Nos grands poètes du dernier siècle, ou ceux du nôtre qui appartiennent encore à cette époque mémorable de l’esprit humain, avoient marché à la lumière que de profonds penseurs, leurs contemporains, avoient répandue sur la nature de Dieu et de l’homme, et sur leurs rapports ; et ils avoient exprimé avec une perfection inimitable, l’homme, ses devoirs, ses vertus et ses passions. Dans notre siècle, où une triste idéologie, qui n’est qu’un chapitre de la science de l’homme, substituée à la haute et intellectuelle métaphysique de Platon, de saint Augustin, de Descartes, de Mallebranche, de Fénélon, de Leibnitz, a fait toutes nos idées avec nos sensations, et où les sciences physiques ont été presque exclusivement cultivées, la poésie a pris le même caractère. Elle a réussi à peindre les sens et la matière ; le genre badin, voluptueux et même obscène, ou géorgique et descriptif, l’a emporté sur le genre lyrique et dramatique. […]
C’est à ce même principe qu’il faut rapporter la tendance sensible, dans les ouvrages d’esprit de notre temps, à descendre de l’imitation de la nature noble et publique, à l’imitation de la nature domestique et familière. La tragédie héroïque, la haute comédie, le grand opéra, commencèrent en France sous Louis XIV ; le drame, sorte de tragédie bourgeoise, les vaudevilles, les opéras bouffons, sont des inventions de notre temps ; et déjà nous avons vu la comédie, attaquant non plus les ridicules ou les vices, mais les personnes mêmes, revenir à la licence satyrique des pièces d’Aristophane.
C’est surtout dans les romans, expression nécessaire des temps auxquels ils sont écrits, qu’on remarque la différence des deux époques. Dans un temps, c’étoient de grands personnages et de beaux sentimens ; dans le nôtre, ce sont des personnages obscurs et de petites passions.

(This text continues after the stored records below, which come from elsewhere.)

(** What both programs report of a control that was carried out. *)
Definition controlled (u m : Z) : Out :=
  mkOut 0 [ev_subscription; ev_control; ev_indication] [(str "ueId", to_stringZ u); (str "MCS", to_stringZ m)].

(** What the messages take. *)
Fixpoint field_sizes (kv : list (bytes * bytes)) : nat :=
  match kv with [] => 0%nat | p :: kv => (length p.1 + length p.2 + 6 + field_sizes kv)%nat end.

Lemma obj_size (kv : list (bytes * bytes)) :
  (1 <= length (je2.obj (text_members kv)) <= 2 + field_sizes kv)%nat.
Proof.
  unfold je2.obj. rewrite length_app. cbn [length].
  assert (E : length (flat_map (fun p : bytes * bytes => [34] ++ p.1 ++ [34; 58] ++ p.2 ++ [44]) (text_members kv))
              = field_sizes kv).
  { unfold text_members. induction kv as [|p kv IH]; [reflexivity|]. cbn [map flat_map field_sizes fst snd].
    rewrite length_app, IH. unfold je2.str. repeat (rewrite length_app || cbn [length app]). lia. }
  set (r := 123 :: _). assert (R : length r = S (field_sizes kv)) by (unfold r; cbn [length]; rewrite E; reflexivity).
  assert (Q : (length (removelast r) <= length r)%nat).
  { destruct (decide (r = [])) as [->|N]; [reflexivity|]. rewrite (app_removelast_last 0 N) at 2. rewrite length_app. lia. }
  destruct (List.last r 0 =? 44); lia.
Qed.

Ltac literal_sizes :=
  repeat match goal with
  | H : context [length (str ?s)] |- _ =>
      let n := eval vm_compute in (length (str s)) in change (length (str s)) with n in H
  end.

Lemma request_size (u m : Z) : in_int u -> in_int m -> 0 < Z.of_nat (length (control_request u m)) <= 65536.
Proof.
  intros Hu Hm. pose proof (number_short u Hu). pose proof (number_short m Hm).
  pose proof (obj_size [(str "msgType", str "RICControlRequest"); (str "transactionId", str "2");
    (str "ueId", to_stringZ u); (str "action", str "reduceMCS"); (str "value", to_stringZ m);
    (str "rationale", str "SINR-below-threshold-A3-event")]) as S.
  change (je2.obj _) with (control_request u m) in S. cbn [field_sizes fst snd] in S.
  revert H H0 S. generalize (control_request u m) (length (to_stringZ u)) (length (to_stringZ m)). intros l a b H1 H2 S.
  literal_sizes. lia.
Qed.

Lemma ack_size (u m : Z) : in_int u -> in_int m ->
  0 < Z.of_nat (length (control_ack (to_stringZ u) (to_stringZ m))) <= 65536.
Proof.
  intros Hu Hm. pose proof (number_short u Hu). pose proof (number_short m Hm).
  pose proof (obj_size [(str "msgType", str "RICControlAcknowledge"); (str "transactionId", str "2");
    (str "ueId", to_stringZ u); (str "result", str "success"); (str "appliedMCS", to_stringZ m)]) as S.
  change (je2.obj _) with (control_ack (to_stringZ u) (to_stringZ m)) in S. cbn [field_sizes fst snd] in S.
  revert H H0 S. generalize (control_ack (to_stringZ u) (to_stringZ m)) (length (to_stringZ u)) (length (to_stringZ m)).
  intros l a b H1 H2 S. literal_sizes. lia.
Qed.

Lemma session (u m : Z) : in_int u -> in_int m -> leads 4 (ended (controlled u m) (controlled u m)) (start u m).
Proof.
  intros Hu Hm. destruct (control_fields u m) as (F1 & F2 & F3). pose proof (ack_field u m) as F4.
  pose proof (request_size u m Hu Hm) as S3. pose proof (ack_size u m Hu Hm) as S4.
  set (ack := control_ack (to_stringZ u) (to_stringZ m)) in *.
  assert (G1 : je2.get setup_request (str "msgType") = str "E2SetupRequest") by (vm_compute; reflexivity).
  assert (G2 : je2.get setup_response (str "msgType") = str "E2SetupResponse") by (vm_compute; reflexivity).
  assert (A1 : on_setup setup_request = bind (sendMsg setup_response) (fun _ => bind recvMsg (on_control [ev_subscription])))
    by (unfold on_setup; rewrite G1, bool_decide_eq_true_2 by reflexivity; destruct setup_request eqn:E; [discriminate E|reflexivity]).
  assert (A2 : on_response u m setup_response = bind (sendMsg (control_request u m)) (fun _ => bind recvMsg (on_ack u)))
    by (unfold on_response; rewrite G2, (bool_decide_eq_true_2 (str "E2SetupResponse" = _)) by reflexivity;
        rewrite bool_decide_eq_false_2 by discriminate; reflexivity).
  assert (A3 : on_control [ev_subscription] (control_request u m) = bind (sendMsg ack) (fun _ => Close (Ret (controlled u m)))).
  { unfold on_control. destruct (control_request u m) as [|c l] eqn:E; [cbn in S3; lia|].
    rewrite F1, F2, F3, bool_decide_eq_true_2 by reflexivity. reflexivity. }
  assert (A4 : on_ack u ack = Close (Ret (controlled u m))).
  { unfold on_ack. destruct ack as [|c l] eqn:E; [cbn in S4; lia|]. rewrite F4. reflexivity. }
  unfold start, xapp, handleXapp.
  eapply e2_exchange; [vm_compute; split; [reflexivity|discriminate]|reflexivity|]. rewrite A1.
  apply leads_swap. unfold swap. cbn [fst snd].
  eapply e2_exchange; [vm_compute; split; [reflexivity|discriminate]|reflexivity|]. rewrite A2.
  apply leads_swap. unfold swap. cbn [fst snd].
  eapply e2_exchange; [exact S3|reflexivity|]. rewrite A3.
  apply leads_swap. unfold swap. cbn [fst snd].
  eapply leads_bind; [apply message_received; [exact S4|eapply tail_close; reflexivity]|].
  intros s (t & lo & Ht & ->). rewrite A4.
  eapply leads_bind; [exact (leads_ended _ (controlled u m) t lo Ht)|].
  intros s [E1 E2]. apply leads_now. split; assumption.
Qed.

Les uns ne parlent que de tendresse à immoler au devoir ; les autres que de plaisirs à préférer à tout : ceux-là racontent des entreprises, des aventures ; ceux-ci des intrigues ; et même lorsqu’ils ne parlent que d’amour, dans les premiers, c’est le cœur d’une dame à obtenir ; dans les derniers, c’est, tout à découvert, une femme à séduire ; et Clarisse ne passe, avec raison, pour le meilleur roman de notre temps, que parce qu’il est l’expression fidèle de nos mœurs ; car un livre suffit pour peindre un siècle.